Your goal
Give again, unchanged, the line that contains "by (vm_compute; reflexivity)." together with every line that follows it until the entries end.

Exercise materials
(** C3, counterexample. Recovery of worker 3 at target -1 on the scenario,
    whose sequencer deltas have the ids 0 and 1: no sequencer delta
    qualifies, and the early return of line 125 gives None for both offsets,
    not empty maps. *)
Lemma sequencer_defaults_not_as_specified :
  bin_files orders_bucket (sequencer_prefix 3)
  = [get_sequencer_path 3 0; get_sequencer_path 3 1]
  ∧ (retrieve_snapshot (init 3 1) orders_bucket (-1) [("orders", 0)]).2
    = inr (∅, None, None, 0, 0)
  ∧ ¬ sequencer_defaults_as_specified (init 3 1) orders_bucket (-1)
        [("orders", 0)].
Proof.
  assert (bin_files orders_bucket (sequencer_prefix 3)
          = [get_sequencer_path 3 0; get_sequencer_path 3 1]) as Hfiles
    by (vm_compute; reflexivity).
  split; [done|]. split; [reflexivity|].
  intros Hspec. destruct Hspec as [data Hdata]; [|discriminate Hdata].
  intros name id Hin Hid.
  change (worker_id (init 3 1)) with 3 in Hin. rewrite Hfiles in Hin.
  apply elem_of_cons in Hin as [->|Hin].
  - vm_compute in Hid. injection Hid as <-. lia.
  - apply list_elem_of_singleton in Hin as ->.
    vm_compute in Hid. injection Hid as <-. lia.
Qed.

Task response
    by (vm_compute; reflexivity).
  split; [done|]. split; [reflexivity|].
  intros Hspec. destruct Hspec as [data Hdata]; [|discriminate Hdata].
  intros name id Hin Hid.
  change (worker_id (init 3 1)) with 3 in Hin. rewrite Hfiles in Hin.
  apply elem_of_cons in Hin as [->|Hin].
  - vm_compute in Hid. injection Hid as <-. lia.
  - apply list_elem_of_singleton in Hin as ->.
    vm_compute in Hid. injection Hid as <-. lia.
Qed.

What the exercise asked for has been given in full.